Professor, Institute for Future Transport and Cities
Stewart A Birrell is a Professor of Human Factors for Future Transport within the National Transport Design Centre (ntdc) at Coventry University. He received his PhD in Ergonomics from Loughborough University, UK in 2007, and first-class degree in Sport Science in 2002. Stewart has spent the previous 15 years working within the transportation sector within industry and academia, with expertise ranging from driver behaviour and distraction, multimodal warnings, user state monitoring and information requirements – all underpinned by the design of in-vehicle information systems, and their evaluation using simulators, virtual reality (VR) and field operational trials. Currently, he applies innovative Human Factors Engineering methodologies to enable real-world and virtual evaluation of user interaction with Connected and Autonomous Vehicle (CAV), Electric Vehicle (EV) and Urban Air Mobility (UAM) technologies and services. Professor Birrell has over 100 journal and conference papers, book sections and articles published in his field to date, and is an Editor of the internationally renowned, Q1/4* journal IEEE Transactions on Intelligent Transportation Systems.
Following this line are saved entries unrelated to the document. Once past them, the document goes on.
Lemma filter_user_map (f : row -> row) (u : Z) (rs : list row) :
  (forall r, user_id r = u -> f r = r) ->
  (forall r, user_id (f r) = user_id r) ->
  filter (fun r => user_id r =? u) (map f rs)
  = filter (fun r => user_id r =? u) rs.
Proof.
  intros H1 H2. induction rs as [|r rs IH]; cbn; [reflexivity|].
  rewrite H2. destruct (user_id r =? u) eqn:E; [|exact IH].
  apply Z.eqb_eq in E. rewrite (H1 r E). f_equal. exact IH.
Qed.

(** [upsert_birthday] and [delete_birthday] for one owner leave the
    rows of every other owner as they are, and so what
    [list_birthdays] and the sweep read for them. *)
Theorem other_owner_untouched (s : t) (u u' : Z) (n : string) (d m : Z)
        (y : option Z) :
  u' <> u ->
  get_birthdays_for_user (upsert_birthday s u n d m y) u'
  = get_birthdays_for_user s u'
  /\ get_birthdays_for_user (fst (delete_birthday s u n)) u'
     = get_birthdays_for_user s u'
  /\ list_birthdays (upsert_birthday s u n d m y) u' = list_birthdays s u'
  /\ list_birthdays (fst (delete_birthday s u n)) u' = list_birthdays s u'.
Proof.
  intros Hne.
  assert (H1 : get_birthdays_for_user (upsert_birthday s u n d m y) u'
               = get_birthdays_for_user s u').
  { unfold get_birthdays_for_user, upsert_birthday.
    destruct (existsb (same_key u n) (rows s)); cbn [rows].
    - apply filter_user_map.
      + intros r Hr. destruct (same_key u n r) eqn:E; [|reflexivity].
        apply same_key_iff in E as [E _]. congruence.
      + intros r. destruct (same_key u n r); reflexivity.
    - rewrite filter_app. cbn.
      replace (u =? u') with false by (symmetry; apply Z.eqb_neq; auto).
      apply app_nil_r. }
  assert (H2 : get_birthdays_for_user (fst (delete_birthday s u n)) u'
               = get_birthdays_for_user s u').
  { unfold get_birthdays_for_user. cbn [delete_birthday fst rows].
    induction (rows s) as [|r rs IH]; cbn; [reflexivity|].
    destruct (same_key u n r) eqn:E; cbn.
    - apply same_key_iff in E as [E _].
      replace (user_id r =? u') with false
        by (symmetry; apply Z.eqb_neq; congruence).
      exact IH.
    - destruct (user_id r =? u'); [f_equal|]; exact IH. }
  unfold list_birthdays. unfold get_birthdays_for_user in H1, H2.
  rewrite H1, H2. auto.
Qed.

Lemma other_owner_untouched_witness :
  let s := db.mk [mk_row 1 7 "Ann" 14 2 None None;
                  mk_row 2 8 "Eve" 3 5 (Some 1990) (Some 2024);
                  mk_row 3 8 "Ann" 1 1 None None] 3 in
  get_birthdays_for_user (upsert_birthday s 7 "ANN" 15 3 None) 8
  = [mk_row 2 8 "Eve" 3 5 (Some 1990) (Some 2024);
     mk_row 3 8 "Ann" 1 1 None None]
  /\ get_birthdays_for_user (fst (delete_birthday s 7 "ANN")) 8
     = [mk_row 2 8 "Eve" 3 5 (Some 1990) (Some 2024);
        mk_row 3 8 "Ann" 1 1 None None]
  /\ list_birthdays (upsert_birthday s 7 "ANN" 15 3 None) 8
     = [mk_summary "Ann" 1 1 None; mk_summary "Eve" 3 5 (Some 1990)].
Proof.
  intros s.
  destruct (other_owner_untouched s 7 8 "ANN" 15 3 None)
    as (H1 & H2 & H3 & _); [discriminate|].
  rewrite H1, H2, H3. repeat split.
Defined.

Lemma existsb_same_key_after_upsert (s : t) (u : Z) (n : string) (d m : Z)
      (y : option Z) :
  wf s -> existsb (same_key u n) (rows (upsert_birthday s u n d m y)) = true.
Proof.
  intros Hw. destruct (upsert_birthday_row s u n d m y Hw) as (r & Hr & _).
  apply existsb_exists. exists r. apply filter_In. rewrite Hr.
  left. reflexivity.
Qed.

(** An upsert repeated with the same values changes no row. *)
Theorem upsert_birthday_idempotent (s : t) (u : Z) (n : string) (d m : Z)
        (y : option Z) :
  wf s ->
  rows (upsert_birthday (upsert_birthday s u n d m y) u n d m y)
  = rows (upsert_birthday s u n d m y).
Proof.
  intros Hw. set (s1 := upsert_birthday s u n d m y).
  assert (Hw1 : wf s1) by (apply wf_upsert_birthday, Hw).
  destruct (upsert_birthday_row s u n d m y Hw)
    as (r & Hr & Hd & Hm & Hy & Hl). fold s1 in Hr.
  assert (Hin : In r (rows s1) /\ same_key u n r = true).
  { apply filter_In. rewrite Hr. left. reflexivity. }
  destruct Hin as [Hin Hk].
  unfold upsert_birthday at 1.
  replace (existsb (same_key u n) (rows s1)) with true
    by (symmetry; apply existsb_exists; eauto).
  cbn [rows]. rewrite <- (map_id (rows s1)) at 2.
  apply map_ext_in. intros x Hx.
  destruct (same_key u n x) eqn:E; [|reflexivity].
  assert (x = r).
  { destruct Hw1 as [Hu _]. symmetry.
    apply (unique_rows_same_key (rows s1)); auto.
    rewrite <- (same_key_of_row u n r x Hk). exact E. }
  subst x. destruct r; cbn in *. unfold do_update. cbn. congruence.
Qed.

Lemma upsert_birthday_idempotent_witness :
  rows (upsert_birthday (upsert_birthday init_db 7 "Ann" 14 2 None)
                        7 "Ann" 14 2 None)
  = rows (upsert_birthday init_db 7 "Ann" 14 2 None).
Proof. apply upsert_birthday_idempotent, wf_init_db. Defined.

(** A name that was not there, once added and then deleted, leaves the
    rows as they were, and the deletion reports one row. *)
Theorem delete_after_upsert (s : t) (u : Z) (n : string) (d m : Z)
        (y : option Z) :
  existsb (same_key u n) (rows s) = false ->
  rows (fst (delete_birthday (upsert_birthday s u n d m y) u n)) = rows s
  /\ snd (delete_birthday (upsert_birthday s u n d m y) u n) = 1.
Proof.
  intros H. unfold upsert_birthday. rewrite H.
  cbn [delete_birthday fst snd rows]. split.
  - rewrite filter_app. cbn [filter]. rewrite same_key_new_row. cbn.
    rewrite app_nil_r. apply filter_all. intros x Hx.
    destruct (same_key u n x) eqn:E; [|reflexivity].
    assert (existsb (same_key u n) (rows s) = true)
      by (apply existsb_exists; eauto).
    congruence.
  - rewrite filter_app, (filter_none _ _ H). cbn [filter app].
    rewrite same_key_new_row. reflexivity.
Qed.

Lemma delete_after_upsert_witness :
  snd (delete_birthday (upsert_birthday init_db 7 "Ann" 14 2 None) 7 "Ann")
  = 1.
Proof. apply (delete_after_upsert init_db 7 "Ann" 14 2 None). reflexivity. Defined.

(** After [delete_birthday] no row of the owner answers to the name
    up to the case of the ASCII letters, so deleting again removes
    nothing and changes nothing, and [list_birthdays] shows no name
    that folds to the same; with "Maria" and "Bob" stored, deleting
    "MARIA" twice leaves "Bob" alone in the list. *)
Theorem delete_birthday_twice (s : t) (u : Z) (n : string) :
  let s1 := fst (delete_birthday s u n) in
  existsb (same_key u n) (rows s1) = false
  /\ delete_birthday s1 u n = (s1, 0)
  /\ (forall x, In x (list_birthdays s1 u) -> LOWER (s_name x) <> LOWER n)
  /\ (let t0 := db.mk [mk_row 1 7 "Maria" 14 2 None None;
                       mk_row 2 7 "Bob" 1 1 None None] 2 in
      delete_birthday t0 7 "MARIA"
      = (db.mk [mk_row 2 7 "Bob" 1 1 None None] 2, 1)
      /\ delete_birthday (fst (delete_birthday t0 7 "MARIA")) 7 "MARIA"
         = (db.mk [mk_row 2 7 "Bob" 1 1 None None] 2, 0)
      /\ list_birthdays (fst (delete_birthday t0 7 "MARIA")) 7
         = [mk_summary "Bob" 1 1 None]).
Proof.
  cbv zeta.
  assert (H : existsb (same_key u n) (rows (fst (delete_birthday s u n)))
              = false).
  { cbn [delete_birthday fst rows].
    destruct (existsb _ _) eqn:E; [|reflexivity].
    apply existsb_exists in E as (x & Hx & Hk).
    apply filter_In in Hx as [_ Hx]. rewrite Hk in Hx. discriminate. }
  split; [exact H|]. split; [|split].
  - remember (fst (delete_birthday s u n)) as s1 eqn:E. clear E.
    unfold delete_birthday. rewrite (filter_none _ _ H).
    cbn [List.length Z.of_nat]. f_equal.
    destruct s1 as [rs q]. cbn [rows seq] in *. f_equal.
    apply filter_all. intros x Hx.
    destruct (same_key u n x) eqn:Ek; [|reflexivity].
    assert (existsb (same_key u n) rs = true)
      by (apply existsb_exists; eauto).
    congruence.
  - intros x Hx Hl. unfold list_birthdays in Hx.
    apply in_map_iff in Hx as (r & <- & Hr).
    apply (Permutation_in _ (Permutation_sym (order_by_perm _))) in Hr.
    apply filter_In in Hr as [Hr Hu]. apply Z.eqb_eq in Hu.
    assert (existsb (same_key u n) (rows (fst (delete_birthday s u n))) = true).
    { apply existsb_exists. exists r. split; [exact Hr|].
      apply same_key_iff. split; [exact Hu | exact Hl]. }
    congruence.
  - repeat split.
Qed.

Lemma upsert_birthday_listed (s : t) (u : Z) (n : string) (d m : Z)
      (y : option Z) :
  wf s ->
  exists x, In x (list_birthdays (upsert_birthday s u n d m y) u)
            /\ LOWER (s_name x) = LOWER n
            /\ s_day x = d /\ s_month x = m /\ s_year x = y.
Proof.
  intros Hw. destruct (upsert_birthday_row s u n d m y Hw)
    as (r & Hr & Hd & Hm & Hy & _).
  assert (Hin : In r (rows (upsert_birthday s u n d m y))
                /\ same_key u n r = true).
  { apply filter_In. rewrite Hr. left. reflexivity. }
  destruct Hin as [Hin Hk]. apply same_key_iff in Hk as [Hu Hn].
  exists (summary_of r). split; [|cbn; auto].
  unfold list_birthdays. apply in_map.
  apply (Permutation_in _ (order_by_perm _)).
  apply filter_In. split; [exact Hin | apply Z.eqb_eq, Hu].
Qed.

(** After an upsert, [list_birthdays] of the owner shows the date just
    given under a name equal to the given one up to ASCII case. *)
Theorem list_birthdays_after_upsert (s : t) (u : Z) (n : string) (d m : Z)
        (y : option Z) :
  wf s ->
  exists x, In x (list_birthdays (upsert_birthday s u n d m y) u)
            /\ LOWER (s_name x) = LOWER n
            /\ s_day x = d /\ s_month x = m /\ s_year x = y.
Proof. apply upsert_birthday_listed. Qed.

Lemma list_birthdays_after_upsert_witness :
  exists x, In x (list_birthdays
                    (upsert_birthday init_db 7 "Ann" 14 2 (Some 2004)) 7)
            /\ LOWER (s_name x) = LOWER "Ann"
            /\ s_day x = 14 /\ s_month x = 2 /\ s_year x = Some 2004.
Proof. apply list_birthdays_after_upsert, wf_init_db. Defined.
Professor, Institute for Future Transport and Cities
Paul Herriotts is Professor of Transport Design at the National Transport Design Centre at Coventry University. He brings both academic and industrial experience to his post, having been the Design Ergonomics Technical Specialist at Jaguar Land Rover, based in their Gaydon design studio for many years until May 2019. His professional background is in Design Ergonomics / Human Factors with a focus on user-centered design and passenger experience. His PhD related to car design for older drivers. His recent work includes research into motion sickness and he holds associated patents. In addition to his mainstream automotive work, Paul is a passionate advocate of inclusive design, with a focus on designing for older people and those with sight loss.
Jesper Christensen started his “mechanical engineering” activities as an engine fitter apprentice working on large marine propulsion systems; a three year degree. After completion he enrolled at University studying “Industrial Engineering”; and was awarded a BSc in 2007. Following this he completed his MSc in “Design of Mechanical Systems” in 2010. During his studies he undertook several industrial based projects focused on optimisation; e.g. the development of an antivibration mount to improve fatigue life for a 250kg sewage pump in collaboration with Grundfoss. Before completing his MSc he also undertook a four month placement at Jaguar Land Rover focusing on FE correlation of foam material models for automotive seating. Since joining Coventry University Jesper’s work has primarily focused on the development and implementation of optimisation algorithms for lightweighting applications, and has led to several invited presentations; for example to the German Association for Computational Mechanics, Dresden, 2012 and at the House of Commons at the ‘Set For Britain’ event in 2013. He was awarded his PhD on the topic of “Topology Optimisation of Structures Exposed to Large (non-linear) Deformations” in September 2015; which also lead to the publication of a book on the topic. Jesper is a Fellow of the ImechE and the Higher Education Academy, a STEM ambassador and a member of the EPSRC Peer Review College.